(** * Further properties *)

(** ** Slider rounding: errors, bounds and fixed points *)

(** X1: an integer slider without lattice (a zero step, a positive step
    with [min >= max + step], or a negative step with [min <= max + step])
    raises ValueError and writes nothing. *)
Theorem slider_without_lattice_raises
    (value : Q) (var : vid) (lo hi step : Z) (g : gui) :
  step = 0 \/ (0 < step /\ hi + step <= lo) \/ (step < 0 /\ lo <= hi + step) ->
  set_slider_rounding value var DInt (Some (NInt step)) (Some (NInt lo, NInt hi)) g
  = (Raise ValueError, g).
Proof.
  intros H. unfold set_slider_rounding. cbn [dtype_eqb]. unfold bind, lift, py_range.
  destruct (Z.eqb_spec step 0) as [Hz|Hnz]; [reflexivity|].
  assert (Hlen : range_len lo (hi + step) step = 0).
  { unfold range_len. destruct H as [?|[[Hs Hle]|[Hs Hle]]]; [contradiction| |].
    - destruct (Z.ltb_spec 0 step); [|lia].
      destruct (Z.ltb_spec lo (hi + step)); [lia|reflexivity].
    - destruct (Z.ltb_spec 0 step); [lia|].
      destruct (Z.ltb_spec (hi + step) lo); [lia|reflexivity]. }
  rewrite Hlen. reflexivity.
Qed.

Lemma slider_without_lattice_raises_witness :
  set_slider_rounding 35 0%nat DInt (Some (NInt 0)) (Some (NInt 0, NInt 100)) one_var
  = (Raise ValueError, one_var).
Proof.
  apply (slider_without_lattice_raises 35 0%nat 0 100 0 one_var). left. reflexivity.
Defined.

(** X2: a raw value whose integer part is a point of the lattice is written
    back as that integer: snapping leaves the lattice points where they
    are. *)
Theorem slider_lattice_point_kept
    (value : Q) (var : vid) (lo hi step : Z) (g : gui) :
  0 < step -> on_lattice lo hi step (int_of_float value) ->
  set_slider_rounding value var DInt (Some (NInt step)) (Some (NInt lo, NInt hi)) g
  = var_set var (PNum (NInt (int_of_float value))) g.
Proof.
  intros Hs Hon.
  assert (Hlt : lo < hi + step) by (destruct Hon as (i & Hi & Hx & Hxlt); nia).
  destruct (snap_closest lo hi step (int_of_float value) Hs Hlt)
    as (l & r & Hrange & Hmin & _ & Hclose).
  destruct (Hclose _ Hon) as [Hd _].
  assert (r = int_of_float value) by lia. subst r.
  unfold set_slider_rounding. cbn [dtype_eqb]. unfold bind, lift.
  rewrite Hrange, Hmin. reflexivity.
Qed.

Lemma slider_lattice_point_kept_witness :
  set_slider_rounding 70 0%nat DInt (Some (NInt 10)) (Some (NInt 0, NInt 100)) one_var
  = var_set 0%nat (PNum (NInt (int_of_float 70))) one_var.
Proof.
  apply (slider_lattice_point_kept 70 0%nat 0 100 10 one_var); [lia|].
  exists 7. vm_compute. repeat split; discriminate.
Defined.

(** X3: the value written lies between [min] and [max + step]; a raw value
    at or below [min] is set to [min]; and when the step divides
    [max - min], a raw value at or below [max] is never set above [max]. *)
Theorem slider_value_within_bounds
    (value : Q) (var : vid) (lo hi step : Z) (g : gui) :
  0 < step -> lo <= hi ->
  exists r,
    set_slider_rounding value var DInt (Some (NInt step)) (Some (NInt lo, NInt hi)) g
    = var_set var (PNum (NInt r)) g
    /\ lo <= r < hi + step
    /\ (int_of_float value <= lo -> r = lo)
    /\ ((step | hi - lo) -> int_of_float value <= hi -> r <= hi).
Proof.
  intros Hs Hle.
  destruct (snap_closest lo hi step (int_of_float value) Hs ltac:(lia))
    as (l & r & Hrange & Hmin & Hon & Hclose).
  exists r. split.
  { unfold set_slider_rounding. cbn [dtype_eqb]. unfold bind, lift.
    rewrite Hrange, Hmin. reflexivity. }
  assert (Hr : lo <= r < hi + step) by (destruct Hon as (i & Hi & Hx & Hxlt); nia).
  split; [exact Hr|]. split.
  - intros Hn. assert (Hlo : on_lattice lo hi step lo) by (exists 0; lia).
    destruct (Hclose lo Hlo) as [Hd _]. lia.
  - intros [k Hk] Hn.
    assert (Hhi : on_lattice lo hi step hi).
    { exists k. split; [nia|]. split; lia. }
    destruct (Hclose hi Hhi) as [Hd _]. lia.
Qed.

Lemma slider_value_within_bounds_witness :
  exists r,
    set_slider_rounding 97 0%nat DInt (Some (NInt 10)) (Some (NInt 0, NInt 100)) one_var
    = var_set 0%nat (PNum (NInt r)) one_var
    /\ 0 <= r < 100 + 10
    /\ (int_of_float 97 <= 0 -> r = 0)
    /\ ((10 | 100 - 0) -> int_of_float 97 <= 100 -> r <= 100).
Proof.
  apply (slider_value_within_bounds 97 0%nat 0 100 10 one_var); lia.
Defined.
(** ** The loaded table is sorted and keyed by [_ref] *)

(** C3, as the code has it.  For at least one matched file, all files
    rectangular, with distinct header names and with the requested
    columns, [load_ORG_data] returns a table whose rows are the rows of
    the files, every field under the column it had in its file, in
    ascending order of [_ref]; the [_ref] field of a row is its index
    label and is kept as the last column.  In particular the files
    [_ref = [3, 1]], [_ref = [2]] and [_ref = [4]] with one payload
    column load into the rows [_ref = [1, 2, 3, 4]], each payload next
    to its own [_ref]. *)
Theorem load_ORG_data_sorted_by_ref `{Cell cell} (argsort : list Z → list nat)
    (reported : list exn → nat) :
  argsort_spec argsort →
  (∀ PARALLEL (files : list (csv_file cell)) extra,
     files ≠ [] → Forall csv_wf files →
     Forall (λ f, Forall (λ c, c ∈ csv_header f) (requested extra)) files →
     ∃ U j out,
       NoDup U ∧ (∀ c, c ∈ U ↔ c ∈ requested extra) ∧
       column_pos "_ref" U = Some j ∧
       load_ORG_data argsort reported PARALLEL files extra =
         Ok (Frame (delete j U ++ ["_ref"%string]) (keyed j <$> out)) ∧
       out ≡ₚ concat ((λ f, laid_out U (requested extra) f <$> csv_rows f)
                        <$> files) ∧
       Sorted Z.le ((λ r, ref_key (cell_at j r)) <$> out) ∧
       (∀ f r c u i,
          f ∈ files → r ∈ csv_rows f → c ∈ requested extra →
          column_pos c U = Some u → csv_header f !! i = Some c →
          cell_at u (laid_out U (requested extra) f r) = cell_at i r)) ∧
  (∀ PARALLEL (r1 r2 r3 r4 p1 p2 p3 p4 : cell),
     ref_key r1 = 1 → ref_key r2 = 2 → ref_key r3 = 3 → ref_key r4 = 4 →
     load_ORG_data argsort reported PARALLEL
       [CsvFile ["_ref"; "payload"]%string [[r3; p3]; [r1; p1]];
        CsvFile ["_ref"; "payload"]%string [[r2; p2]];
        CsvFile ["_ref"; "payload"]%string [[r4; p4]]]
       (Some ["payload"%string])
     = Ok (Frame ["payload"; "_ref"]%string
             [(r1, [p1; r1]); (r2, [p2; r2]); (r3, [p3; r3]); (r4, [p4; r4])])).
Proof.
  intros Hspec. split.
  - intros PARALLEL files extra Hne Hwf Hcols.
    destruct (load_ORG_data_keyed argsort reported PARALLEL files extra Hspec Hne Hwf Hcols)
      as (U & j & out & ? & ? & ? & ? & ? & ?).
    exists U, j, out. split_and!; [done..|].
    intros f r c u i Hf Hr Hc Hu Hi.
    eapply laid_out_cell; [|done..]. by eapply Forall_forall in Hwf.
  - intros PARALLEL r1 r2 r3 r4 p1 p2 p3 p4 H1 H2 H3 H4.
    set (hdr := ["_ref"; "payload"]%string).
    set (files := [CsvFile hdr [[r3; p3]; [r1; p1]]; CsvFile hdr [[r2; p2]];
                   CsvFile hdr [[r4; p4]]]).
    destruct (load_ORG_data_sorted argsort reported PARALLEL hdr files
                (Some ["payload"%string]) Hspec)
      as (j & out & Hj & -> & Hperm & Hsorted).
    + done.
    + assert (NoDup hdr) by (by apply (bool_decide_unpack _)).
      unfold files.
      repeat (apply Forall_cons; split;
              [split; [done | split; [done | by repeat constructor]] |]).
      by constructor.
    + by apply (bool_decide_unpack _).
    + assert (selected hdr (requested (Some ["payload"%string])) files
              = [[r3; p3]; [r1; p1]; [r2; p2]; [r4; p4]]) as Hsel
        by (vm_compute; reflexivity).
      rewrite Hsel in Hperm. injection Hj as <-.
      assert (out = [[r1; p1]; [r2; p2]; [r3; p3]; [r4; p4]]) as ->; [|done].
      apply (sorted_perm_unique (λ r, ref_key (cell_at 0 r))); [| |done|].
      * rewrite Hperm. etrans; [apply perm_swap|].
        apply perm_skip, perm_swap.
      * rewrite Hperm. simpl. unfold cell_at; simpl. rewrite H1, H2, H3, H4.
        by apply (bool_decide_unpack _).
      * simpl. unfold cell_at; simpl. rewrite H1, H2, H3, H4.
        repeat constructor; lia.
Qed.
Lemma foldr_max_spec (x : Z) (l : list Z) :
  Forall (λ y, y ≤ foldr Z.max x l) (x :: l) ∧ foldr Z.max x l ∈ x :: l.
Proof.
  induction l as [|y l [IH1 IH2]]; simpl.
  - split; [by repeat constructor|by left].
  - apply Forall_cons in IH1 as [Hx Hl]. split.
    + constructor; [lia|]. constructor; [lia|].
      eapply Forall_impl; [exact Hl|]. simpl. intros; lia.
    + destruct (Z.max_spec y (foldr Z.max x l)) as [[_ ->]|[_ ->]].
      * apply elem_of_cons in IH2 as [->|?]; [by left|by right; right].
      * right. by left.
Qed.

Lemma validate_and_report_reads_spec (reads : list str) (lo hi : Z) :
  match validate_and_report_reads reads lo hi with
  | Done (n, smallest, largest) =>
      length reads = 2000%nat ∧ n = 2000 ∧
      Forall (λ r, lo ≤ len r ≤ hi) reads ∧
      Forall (λ r, smallest ≤ len r ≤ largest) reads ∧
      (∃ r, r ∈ reads ∧ len r = smallest) ∧ (∃ r, r ∈ reads ∧ len r = largest)
  | Failed e =>
      e = AssertionError ∧
      ¬ (length reads = 2000%nat ∧ Forall (λ r, lo ≤ len r ≤ hi) reads)
  end.
Proof.
  unfold validate_and_report_reads.
  destruct (Z.eqb_spec (Z.of_nat (length reads)) 2000) as [Hn|Hn]; simpl.
  2: { split; [done|]. intros [? _]. lia. }
  destruct (bad_positions 0 reads lo hi) as [|b bad] eqn:Hbad.
  2: { split; [done|]. intros [_ Hall].
       apply (proj2 (bad_positions_nil 0 reads lo hi)) in Hall. congruence. }
  apply bad_positions_nil in Hbad.
  destruct reads as [|r reads]; [simpl in Hn; lia|]. rewrite fmap_cons.
  destruct (foldr_min_spec (len r) (len <$> reads)) as [Hmin Hmin_in].
  destruct (foldr_max_spec (len r) (len <$> reads)) as [Hmax Hmax_in].
  rewrite <- fmap_cons in Hmin, Hmin_in, Hmax, Hmax_in.
  rewrite Forall_fmap in Hmin, Hmax.
  apply list_elem_of_fmap in Hmin_in as (r1 & Hr1 & Hin1).
  apply list_elem_of_fmap in Hmax_in as (r2 & Hr2 & Hin2).
  split; [lia|]. split; [done|]. split; [done|]. split.
  - rewrite Forall_forall in Hmin, Hmax |- *. intros y Hy.
    specialize (Hmin y Hy). specialize (Hmax y Hy). simpl in *. lia.
  - split; [by exists r1|by exists r2].
Qed.

(** X19. [validate_and_report_reads] passes exactly when there are 2000
    reads, each of a length between [lo] and [hi]; otherwise it fails on an
    assertion.  When it passes, the smallest and the largest length it
    reports are lengths of reads, and bound the length of every read. *)
Theorem validate_and_report_reads_passes (reads : list str) (lo hi : Z) :
  match validate_and_report_reads reads lo hi with
  | Done (n, smallest, largest) =>
      length reads = 2000%nat ∧ n = 2000 ∧
      Forall (λ r, lo ≤ len r ≤ hi) reads ∧
      Forall (λ r, smallest ≤ len r ≤ largest) reads ∧
      (∃ r, r ∈ reads ∧ len r = smallest) ∧ (∃ r, r ∈ reads ∧ len r = largest)
  | Failed e =>
      e = AssertionError ∧
      ¬ (length reads = 2000%nat ∧ Forall (λ r, lo ≤ len r ≤ hi) reads)
  end.
Proof. apply validate_and_report_reads_spec. Qed.

(** X20. The sampler and the check compose as in [main]: 2000 reads sampled
    with [0 <= lo <= hi <= len(seq)] pass [validate_and_report_reads] with
    the same bounds, whatever the generator draws, and the lengths reported
    lie between [lo] and [hi]. *)
Theorem sampled_reads_pass_validation (draw : nat → Z) (fuel : nat) (seq : str)
    (lo hi : Z) :
  0 ≤ lo → lo ≤ hi → hi ≤ len seq → (2000 ≤ fuel)%nat →
  ∃ reads smallest largest,
    sample_reads draw fuel seq 2000 (lo, hi) = Done reads ∧
    validate_and_report_reads reads lo hi = Done (2000, smallest, largest) ∧
    lo ≤ smallest ∧ smallest ≤ largest ∧ largest ≤ hi.
Proof.
  intros Hlo Hhi HL Hfuel.
  destruct (sample_reads_in_range draw fuel seq 2000 lo hi Hlo Hhi HL ltac:(lia))
    as (reads & Hs & Hlen & Hall).
  assert (Hrange : Forall (λ r, lo ≤ len r ≤ hi) reads).
  { eapply Forall_impl; [exact Hall|]. by intros r [? _]. }
  pose proof (validate_and_report_reads_spec reads lo hi) as Hv.
  destruct (validate_and_report_reads reads lo hi) as [[[n smallest] largest]|e] eqn:E.
  - destruct Hv as (_ & -> & _ & Hbounds & (r1 & Hin1 & Hr1) & (r2 & Hin2 & Hr2)).
    exists reads, smallest, largest. split; [done|]. split; [done|].
    rewrite Forall_forall in Hrange, Hbounds.
    pose proof (Hrange r1 Hin1). pose proof (Hrange r2 Hin2).
    pose proof (Hbounds r1 Hin1). lia.
  - destruct Hv as [_ Hno]. exfalso. apply Hno. split; [lia|done].
Qed.

(** The call of [main], on a short sequence. *)
Lemma sampled_reads_pass_validation_witness :
  ∃ reads smallest largest,
    sample_reads (λ n, Z.of_nat n) 2000 (lit "ACGTTGCA") 2000 (2, 4) = Done reads ∧
    validate_and_report_reads reads 2 4 = Done (2000, smallest, largest) ∧
    2 ≤ smallest ∧ smallest ≤ largest ∧ largest ≤ 4.
Proof.
  apply (sampled_reads_pass_validation (λ n, Z.of_nat n) 2000 (lit "ACGTTGCA") 2 4);
    [lia|lia|by vm_compute|lia].
Defined.

(** ** From the sampler to the assembled sequence *)

(** X21. Sampling and assembling compose as in [main]: when
    [0 <= lo <= hi <= len(seq)], whatever the generator draws, whatever the
    order of the candidate sets and whatever the thresholds, the engine
    returns on the sampled reads a string made of characters of [seq] only,
    in which every sampled read occurs. *)
Theorem sampled_reads_assemble (order : enumeration) (draw : nat → Z) (fuel : nat)
    (seq : str) (n_reads lo hi k min_olap : Z) :
  (∀ st i s, order st i s ≡ₚ elements s) →
  0 ≤ lo → lo ≤ hi → hi ≤ len seq → (Z.to_nat n_reads ≤ fuel)%nat →
  ∃ reads r,
    sample_reads draw fuel seq n_reads (lo, hi) = Done reads ∧
    greedy_assemble_indexed order (store_of (Some <$> reads)) 1 k min_olap = Returned r ∧
    (∀ c, c ∈ run_out r → c ∈ seq) ∧
    Forall (λ f, infix_of f (run_out r)) reads.
Proof.
  intros Hperm Hlo Hhi HL Hfuel.
  destruct (sample_reads_in_range draw fuel seq n_reads lo hi Hlo Hhi HL Hfuel)
    as (reads & Hs & _ & Hall).
  assert (Hin : store_of (Some <$> reads) !! 1%positive = Some (Some <$> reads))
    by apply lookup_singleton_eq.
  destruct (run_contains_reads order Hperm _ _ _ k min_olap Hin) as (r & Hr & Hsub).
  destruct (run_alphabet order Hperm _ _ _ k min_olap Hin) as (r' & Hr' & Halpha).
  rewrite Hr in Hr'. injection Hr' as <-.
  exists reads, r. split; [done|]. split; [done|]. split.
  - intros c Hc. destruct (Halpha c Hc) as (i & f & Hi & Hcf).
    apply list_lookup_fmap_Some in Hi as (f' & [= ->] & Hf').
    rewrite Forall_forall in Hall.
    destruct (Hall f' (list_elem_of_lookup_2 _ _ _ Hf')) as [_ (pre & post & ->)].
    rewrite !elem_of_app. by right; left.
  - apply Forall_forall. intros f Hf. apply list_elem_of_lookup in Hf as [i Hi].
    apply (Hsub i f). by rewrite list_lookup_fmap, Hi.
Qed.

## YOUR ASSIGNMENT
Return every line in the records that includes the string "Lemma".

## ANSWER BOX
Lemma slider_without_lattice_raises_witness :
Lemma slider_lattice_point_kept_witness :
Lemma slider_value_within_bounds_witness :
Lemma foldr_max_spec (x : Z) (l : list Z) :
Lemma validate_and_report_reads_spec (reads : list str) (lo hi : Z) :
Lemma sampled_reads_pass_validation_witness :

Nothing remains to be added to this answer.